WHAT YOU WILL DO | Transcribe the data below verbatim from the line with "(cols_upto_1 _ _ _ _ Hin)" to the line with "Lemma update_H_r_cells n". Include both of those lines.

Content starts

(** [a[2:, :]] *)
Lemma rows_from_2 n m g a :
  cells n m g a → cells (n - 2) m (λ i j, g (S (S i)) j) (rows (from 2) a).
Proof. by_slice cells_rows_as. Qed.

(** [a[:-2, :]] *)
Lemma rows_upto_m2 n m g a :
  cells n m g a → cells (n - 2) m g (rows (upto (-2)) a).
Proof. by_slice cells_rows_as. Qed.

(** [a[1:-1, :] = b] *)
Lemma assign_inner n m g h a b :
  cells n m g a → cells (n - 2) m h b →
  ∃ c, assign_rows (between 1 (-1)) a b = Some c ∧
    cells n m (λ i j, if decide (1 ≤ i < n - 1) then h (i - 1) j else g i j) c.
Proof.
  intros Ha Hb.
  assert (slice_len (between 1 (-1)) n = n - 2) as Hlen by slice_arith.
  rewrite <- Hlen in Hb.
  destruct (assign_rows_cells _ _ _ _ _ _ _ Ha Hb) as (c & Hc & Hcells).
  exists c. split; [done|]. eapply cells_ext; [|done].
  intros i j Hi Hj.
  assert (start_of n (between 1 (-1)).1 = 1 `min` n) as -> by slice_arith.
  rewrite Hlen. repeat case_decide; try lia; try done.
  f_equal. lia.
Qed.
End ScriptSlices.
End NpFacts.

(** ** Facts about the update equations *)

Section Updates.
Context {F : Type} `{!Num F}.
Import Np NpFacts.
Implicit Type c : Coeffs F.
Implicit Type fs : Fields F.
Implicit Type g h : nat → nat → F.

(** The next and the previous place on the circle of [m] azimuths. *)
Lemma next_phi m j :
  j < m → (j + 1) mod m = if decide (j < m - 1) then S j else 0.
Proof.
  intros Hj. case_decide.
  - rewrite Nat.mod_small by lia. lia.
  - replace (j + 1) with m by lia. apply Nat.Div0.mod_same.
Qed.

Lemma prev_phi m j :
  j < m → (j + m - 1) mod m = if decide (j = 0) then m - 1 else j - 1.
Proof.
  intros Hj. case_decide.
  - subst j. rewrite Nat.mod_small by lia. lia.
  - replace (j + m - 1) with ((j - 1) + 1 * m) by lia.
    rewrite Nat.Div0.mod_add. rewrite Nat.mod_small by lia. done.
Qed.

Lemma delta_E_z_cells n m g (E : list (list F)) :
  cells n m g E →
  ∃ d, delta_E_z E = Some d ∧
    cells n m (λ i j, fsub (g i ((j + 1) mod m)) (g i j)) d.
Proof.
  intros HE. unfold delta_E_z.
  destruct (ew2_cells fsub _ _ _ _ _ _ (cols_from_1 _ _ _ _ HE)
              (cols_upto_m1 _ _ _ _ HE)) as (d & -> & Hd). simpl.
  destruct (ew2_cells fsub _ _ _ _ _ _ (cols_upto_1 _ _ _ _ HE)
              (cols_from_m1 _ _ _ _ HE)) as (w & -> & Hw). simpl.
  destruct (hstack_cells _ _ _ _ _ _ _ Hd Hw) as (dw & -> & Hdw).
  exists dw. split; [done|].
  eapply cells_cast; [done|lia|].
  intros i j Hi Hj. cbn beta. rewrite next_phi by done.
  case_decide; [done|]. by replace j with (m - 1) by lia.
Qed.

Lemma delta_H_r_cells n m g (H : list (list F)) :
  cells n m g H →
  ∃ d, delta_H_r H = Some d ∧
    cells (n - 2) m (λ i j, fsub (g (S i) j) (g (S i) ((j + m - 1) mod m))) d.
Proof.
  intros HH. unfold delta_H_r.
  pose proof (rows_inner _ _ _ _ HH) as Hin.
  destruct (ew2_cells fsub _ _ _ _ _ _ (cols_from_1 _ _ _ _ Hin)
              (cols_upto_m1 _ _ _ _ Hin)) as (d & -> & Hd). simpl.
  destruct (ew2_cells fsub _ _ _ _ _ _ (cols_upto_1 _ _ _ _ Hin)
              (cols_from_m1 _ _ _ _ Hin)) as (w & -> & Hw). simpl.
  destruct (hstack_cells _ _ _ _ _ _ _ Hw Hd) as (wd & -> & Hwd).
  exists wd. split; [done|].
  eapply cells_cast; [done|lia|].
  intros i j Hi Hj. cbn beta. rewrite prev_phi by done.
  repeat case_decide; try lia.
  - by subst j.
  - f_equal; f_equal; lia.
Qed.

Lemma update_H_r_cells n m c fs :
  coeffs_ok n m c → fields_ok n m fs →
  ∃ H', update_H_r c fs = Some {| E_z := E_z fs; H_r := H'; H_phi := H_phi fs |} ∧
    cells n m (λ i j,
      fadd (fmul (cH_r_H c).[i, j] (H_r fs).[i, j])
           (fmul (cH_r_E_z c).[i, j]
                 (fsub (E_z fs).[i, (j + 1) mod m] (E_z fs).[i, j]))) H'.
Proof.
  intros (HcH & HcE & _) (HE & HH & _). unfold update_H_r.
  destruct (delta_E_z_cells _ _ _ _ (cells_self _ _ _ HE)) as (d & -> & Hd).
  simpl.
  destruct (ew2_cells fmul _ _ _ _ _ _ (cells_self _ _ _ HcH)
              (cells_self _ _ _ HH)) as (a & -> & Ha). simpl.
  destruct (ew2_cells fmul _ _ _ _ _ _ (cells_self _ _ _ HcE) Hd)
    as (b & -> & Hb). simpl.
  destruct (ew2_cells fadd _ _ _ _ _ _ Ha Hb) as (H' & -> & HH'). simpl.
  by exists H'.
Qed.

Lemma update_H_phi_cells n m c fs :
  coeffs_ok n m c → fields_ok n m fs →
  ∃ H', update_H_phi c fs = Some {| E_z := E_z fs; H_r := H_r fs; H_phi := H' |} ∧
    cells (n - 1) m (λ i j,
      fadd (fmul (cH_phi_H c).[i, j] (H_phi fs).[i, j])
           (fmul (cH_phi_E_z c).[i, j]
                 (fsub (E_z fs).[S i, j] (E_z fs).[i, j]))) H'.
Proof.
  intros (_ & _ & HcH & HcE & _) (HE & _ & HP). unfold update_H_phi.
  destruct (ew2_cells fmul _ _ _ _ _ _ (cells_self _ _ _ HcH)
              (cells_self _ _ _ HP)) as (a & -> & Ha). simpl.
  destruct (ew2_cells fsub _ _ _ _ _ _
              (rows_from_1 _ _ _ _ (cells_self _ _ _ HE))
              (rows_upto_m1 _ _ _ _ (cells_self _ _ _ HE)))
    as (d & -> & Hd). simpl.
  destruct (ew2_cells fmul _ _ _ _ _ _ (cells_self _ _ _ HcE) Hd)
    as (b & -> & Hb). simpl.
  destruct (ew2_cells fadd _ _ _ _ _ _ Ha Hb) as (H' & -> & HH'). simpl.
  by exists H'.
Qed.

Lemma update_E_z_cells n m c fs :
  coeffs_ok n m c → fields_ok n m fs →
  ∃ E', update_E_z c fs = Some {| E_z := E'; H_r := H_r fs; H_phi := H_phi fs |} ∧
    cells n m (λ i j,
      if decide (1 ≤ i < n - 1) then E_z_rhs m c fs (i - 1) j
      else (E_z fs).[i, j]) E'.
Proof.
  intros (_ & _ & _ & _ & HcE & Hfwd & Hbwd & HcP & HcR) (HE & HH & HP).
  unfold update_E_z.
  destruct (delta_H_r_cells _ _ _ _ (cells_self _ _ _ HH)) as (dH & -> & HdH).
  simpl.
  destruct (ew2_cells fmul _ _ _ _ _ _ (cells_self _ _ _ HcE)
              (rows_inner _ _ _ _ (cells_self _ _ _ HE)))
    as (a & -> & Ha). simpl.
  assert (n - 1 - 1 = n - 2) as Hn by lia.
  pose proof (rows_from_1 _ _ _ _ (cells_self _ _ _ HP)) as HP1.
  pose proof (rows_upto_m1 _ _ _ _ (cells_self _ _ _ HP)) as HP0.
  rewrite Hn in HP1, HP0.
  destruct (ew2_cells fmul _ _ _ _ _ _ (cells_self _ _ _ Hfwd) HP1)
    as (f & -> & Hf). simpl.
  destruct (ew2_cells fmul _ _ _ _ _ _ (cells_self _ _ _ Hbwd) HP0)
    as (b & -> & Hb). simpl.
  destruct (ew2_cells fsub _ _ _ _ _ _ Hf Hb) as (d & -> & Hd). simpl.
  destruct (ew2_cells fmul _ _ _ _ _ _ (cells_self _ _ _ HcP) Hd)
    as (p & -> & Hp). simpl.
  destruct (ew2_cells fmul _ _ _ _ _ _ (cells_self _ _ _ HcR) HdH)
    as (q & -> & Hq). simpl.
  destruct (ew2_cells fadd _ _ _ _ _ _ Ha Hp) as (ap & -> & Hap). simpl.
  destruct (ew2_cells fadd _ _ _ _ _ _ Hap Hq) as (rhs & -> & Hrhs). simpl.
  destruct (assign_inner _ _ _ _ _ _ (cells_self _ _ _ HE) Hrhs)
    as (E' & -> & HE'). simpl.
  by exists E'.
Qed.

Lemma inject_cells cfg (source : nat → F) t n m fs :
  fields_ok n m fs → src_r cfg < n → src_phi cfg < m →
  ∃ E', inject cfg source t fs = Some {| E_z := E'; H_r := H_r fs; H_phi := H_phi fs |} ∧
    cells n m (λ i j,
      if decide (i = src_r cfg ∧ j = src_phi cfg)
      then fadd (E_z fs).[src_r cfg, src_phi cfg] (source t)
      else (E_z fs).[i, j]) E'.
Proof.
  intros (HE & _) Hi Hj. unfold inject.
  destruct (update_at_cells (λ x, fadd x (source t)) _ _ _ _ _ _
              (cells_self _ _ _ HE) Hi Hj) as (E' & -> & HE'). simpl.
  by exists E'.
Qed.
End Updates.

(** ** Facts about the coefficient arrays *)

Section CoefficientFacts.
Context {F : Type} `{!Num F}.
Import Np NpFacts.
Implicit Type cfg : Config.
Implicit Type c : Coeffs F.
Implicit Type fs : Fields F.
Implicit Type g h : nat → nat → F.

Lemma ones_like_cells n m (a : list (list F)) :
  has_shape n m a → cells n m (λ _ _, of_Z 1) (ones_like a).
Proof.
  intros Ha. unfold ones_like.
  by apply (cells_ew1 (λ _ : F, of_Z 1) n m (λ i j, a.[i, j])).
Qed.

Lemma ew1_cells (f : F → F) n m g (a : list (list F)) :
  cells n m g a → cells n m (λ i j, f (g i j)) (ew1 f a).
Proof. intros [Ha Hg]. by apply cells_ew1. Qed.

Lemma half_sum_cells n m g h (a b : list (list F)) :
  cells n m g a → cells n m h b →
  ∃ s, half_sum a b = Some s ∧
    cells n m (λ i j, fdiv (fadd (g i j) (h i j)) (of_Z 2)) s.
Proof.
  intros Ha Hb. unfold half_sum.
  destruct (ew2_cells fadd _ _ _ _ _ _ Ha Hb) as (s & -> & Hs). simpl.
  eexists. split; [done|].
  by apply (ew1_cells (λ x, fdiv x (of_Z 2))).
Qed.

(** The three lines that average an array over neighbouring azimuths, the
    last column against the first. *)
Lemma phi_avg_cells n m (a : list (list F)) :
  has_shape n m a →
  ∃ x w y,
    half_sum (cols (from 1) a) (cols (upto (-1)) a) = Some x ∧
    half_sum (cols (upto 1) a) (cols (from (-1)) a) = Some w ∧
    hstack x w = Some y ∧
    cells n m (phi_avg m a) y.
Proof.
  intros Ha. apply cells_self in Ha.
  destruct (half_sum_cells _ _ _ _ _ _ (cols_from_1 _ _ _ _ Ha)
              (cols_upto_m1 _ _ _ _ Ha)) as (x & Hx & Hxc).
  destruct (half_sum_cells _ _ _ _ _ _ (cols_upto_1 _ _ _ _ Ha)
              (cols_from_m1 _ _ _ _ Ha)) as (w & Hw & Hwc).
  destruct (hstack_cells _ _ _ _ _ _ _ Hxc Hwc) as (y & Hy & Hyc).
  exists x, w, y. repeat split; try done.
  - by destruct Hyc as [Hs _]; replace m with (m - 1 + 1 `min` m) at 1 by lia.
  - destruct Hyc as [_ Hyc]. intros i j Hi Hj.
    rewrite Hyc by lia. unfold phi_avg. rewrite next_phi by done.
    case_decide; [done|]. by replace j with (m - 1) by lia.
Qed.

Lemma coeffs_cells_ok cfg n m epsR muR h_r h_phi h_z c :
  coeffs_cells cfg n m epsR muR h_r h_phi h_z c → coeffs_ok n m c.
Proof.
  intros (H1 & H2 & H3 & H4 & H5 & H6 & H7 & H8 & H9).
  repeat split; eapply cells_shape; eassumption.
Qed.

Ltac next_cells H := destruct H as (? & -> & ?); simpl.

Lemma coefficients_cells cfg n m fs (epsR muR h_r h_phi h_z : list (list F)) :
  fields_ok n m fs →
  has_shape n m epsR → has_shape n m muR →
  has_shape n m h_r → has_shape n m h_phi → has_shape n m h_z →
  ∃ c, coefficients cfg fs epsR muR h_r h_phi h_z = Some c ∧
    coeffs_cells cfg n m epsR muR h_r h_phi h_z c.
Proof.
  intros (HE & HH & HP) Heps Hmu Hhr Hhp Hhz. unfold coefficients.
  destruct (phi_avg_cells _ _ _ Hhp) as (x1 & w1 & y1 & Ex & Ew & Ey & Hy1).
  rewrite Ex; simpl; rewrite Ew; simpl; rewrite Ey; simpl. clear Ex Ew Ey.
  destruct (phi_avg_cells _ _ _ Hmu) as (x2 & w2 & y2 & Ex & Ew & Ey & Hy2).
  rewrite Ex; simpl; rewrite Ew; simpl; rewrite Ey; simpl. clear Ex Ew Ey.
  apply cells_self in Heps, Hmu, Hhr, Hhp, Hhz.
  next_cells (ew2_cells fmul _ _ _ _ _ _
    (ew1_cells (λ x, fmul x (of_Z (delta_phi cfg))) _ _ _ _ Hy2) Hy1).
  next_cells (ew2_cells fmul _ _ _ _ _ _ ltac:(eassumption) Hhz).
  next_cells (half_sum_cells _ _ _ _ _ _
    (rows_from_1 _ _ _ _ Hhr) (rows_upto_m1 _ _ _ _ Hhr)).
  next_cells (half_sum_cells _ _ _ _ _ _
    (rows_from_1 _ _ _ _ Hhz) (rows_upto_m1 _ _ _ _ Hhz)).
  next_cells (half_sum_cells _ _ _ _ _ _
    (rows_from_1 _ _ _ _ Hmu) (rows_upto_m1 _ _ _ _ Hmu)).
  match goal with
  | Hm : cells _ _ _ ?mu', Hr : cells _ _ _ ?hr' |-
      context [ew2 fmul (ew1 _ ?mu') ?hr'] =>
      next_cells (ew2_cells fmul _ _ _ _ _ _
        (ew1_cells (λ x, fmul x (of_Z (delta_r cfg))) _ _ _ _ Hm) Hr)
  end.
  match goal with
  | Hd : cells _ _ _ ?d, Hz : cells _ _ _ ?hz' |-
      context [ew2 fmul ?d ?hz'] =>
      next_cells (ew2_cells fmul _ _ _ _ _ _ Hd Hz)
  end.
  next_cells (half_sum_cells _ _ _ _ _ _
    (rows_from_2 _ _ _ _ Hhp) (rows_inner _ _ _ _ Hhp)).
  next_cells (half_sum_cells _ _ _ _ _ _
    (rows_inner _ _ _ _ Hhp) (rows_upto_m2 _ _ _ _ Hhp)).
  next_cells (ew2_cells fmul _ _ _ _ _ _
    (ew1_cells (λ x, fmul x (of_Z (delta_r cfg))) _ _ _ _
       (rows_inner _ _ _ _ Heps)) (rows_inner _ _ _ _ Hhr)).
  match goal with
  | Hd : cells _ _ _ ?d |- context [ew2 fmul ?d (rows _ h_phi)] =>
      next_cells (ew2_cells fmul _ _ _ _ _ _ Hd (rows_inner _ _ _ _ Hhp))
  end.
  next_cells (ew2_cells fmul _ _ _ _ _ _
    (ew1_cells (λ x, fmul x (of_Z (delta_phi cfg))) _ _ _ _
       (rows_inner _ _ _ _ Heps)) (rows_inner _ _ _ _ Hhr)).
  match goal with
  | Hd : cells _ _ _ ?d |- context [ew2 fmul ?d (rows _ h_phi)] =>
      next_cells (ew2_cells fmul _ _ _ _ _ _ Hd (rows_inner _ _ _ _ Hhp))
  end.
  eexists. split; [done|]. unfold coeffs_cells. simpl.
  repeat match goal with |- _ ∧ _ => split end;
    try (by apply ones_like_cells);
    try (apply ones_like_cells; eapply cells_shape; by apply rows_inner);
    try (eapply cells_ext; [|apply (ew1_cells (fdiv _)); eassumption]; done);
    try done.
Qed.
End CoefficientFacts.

Content ends

RESPONSE FOR THIS EXERCISE |
  destruct (ew2_cells fsub _ _ _ _ _ _ (cols_upto_1 _ _ _ _ Hin)
              (cols_from_m1 _ _ _ _ Hin)) as (w & -> & Hw). simpl.
  destruct (hstack_cells _ _ _ _ _ _ _ Hw Hd) as (wd & -> & Hwd).
  exists wd. split; [done|].
  eapply cells_cast; [done|lia|].
  intros i j Hi Hj. cbn beta. rewrite prev_phi by done.
  repeat case_decide; try lia.
  - by subst j.
  - f_equal; f_equal; lia.
Qed.

Lemma update_H_r_cells n m c fs :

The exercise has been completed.